------ AVAILABLE RECORDS ------

(** The first event of a block. *)
Lemma block_first nx bs lo n k b :
  ring_is nx bs lo n -> lo <= k < lo + B -> bs !! Z.to_nat (k mod B) = Some b ->
  if occ b =? 0 then forall x c, n !! x = Some c -> c / 64 <> k
  else 0 <= ctz (occ b) < 64 /\ is_some_b (cell bs (k * 64 + ctz (occ b))) = true /\ (exists x, n !! x = Some (k * 64 + ctz (occ b))) /\
    forall x c, n !! x = Some c -> k <= c / 64 -> k * 64 + ctz (occ b) <= c.
Proof using HB.
  intros R Hk Hb. pose proof R as [R1 R2 R3 R4]. pose proof (proj1 (Forall_lookup _ _) R2 _ _ Hb) as Bok. pose proof (bo_occ _ Bok) as Hocc.
  assert (Hbit : forall x c, n !! x = Some c -> c / 64 = k -> Z.testbit (occ b) (c mod 64) = true).
  { intros x c Hx Hc. rewrite <- (cell_bit bs c b) by (done || by rewrite Hc). by eapply ring_cell. }
  destruct (occ b =? 0) eqn:Ho; zb.
  - intros x c Hx Hc. specialize (Hbit x c Hx Hc). by rewrite Ho, Z.bits_0 in Hbit.
  - destruct (ctz_spec (occ b) ltac:(lia)) as (Hp & Hset & Hlow). set (p := ctz (occ b)) in *. destruct (cycle_parts k p Hp) as [Hc1 Hc2].
    assert (Hs : is_some_b (cell bs (k * 64 + p)) = true) by (rewrite (cell_bit bs _ b), Hc2; by rewrite ?Hc1). split_and!; [lia|lia|done| |].
    + destruct (R3 (k * 64 + p)) as (l & _ & Hl & Hc). destruct Hc as [Hh _]; [split; lia|]. rewrite Hh in Hs. destruct l as [|x l]; [done|].
      exists x. apply Hl. constructor.
    + intros x c Hx Hc. destruct (decide (k * 64 + p <= c)); [done|]. exfalso. pose proof (Z.div_mod c 64 ltac:(lia)). pose proof (Z.mod_pos_bound c 64 ltac:(lia)).
      assert (c / 64 = k) as Hck by lia. specialize (Hbit x c Hx Hck). rewrite Hlow in Hbit by lia. done.
Qed.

------

_WHAT TO PRODUCE_
The reply should hold only the lines of the listing above starting at the line containing "if occ b =?" and ending at the line containing "Proof using HB.", exactly as written.

_EXERCISE OUTPUT_
  if occ b =? 0 then forall x c, n !! x = Some c -> c / 64 <> k
  else 0 <= ctz (occ b) < 64 /\ is_some_b (cell bs (k * 64 + ctz (occ b))) = true /\ (exists x, n !! x = Some (k * 64 + ctz (occ b))) /\
    forall x c, n !! x = Some c -> k <= c / 64 -> k * 64 + ctz (occ b) <= c.
Proof using HB.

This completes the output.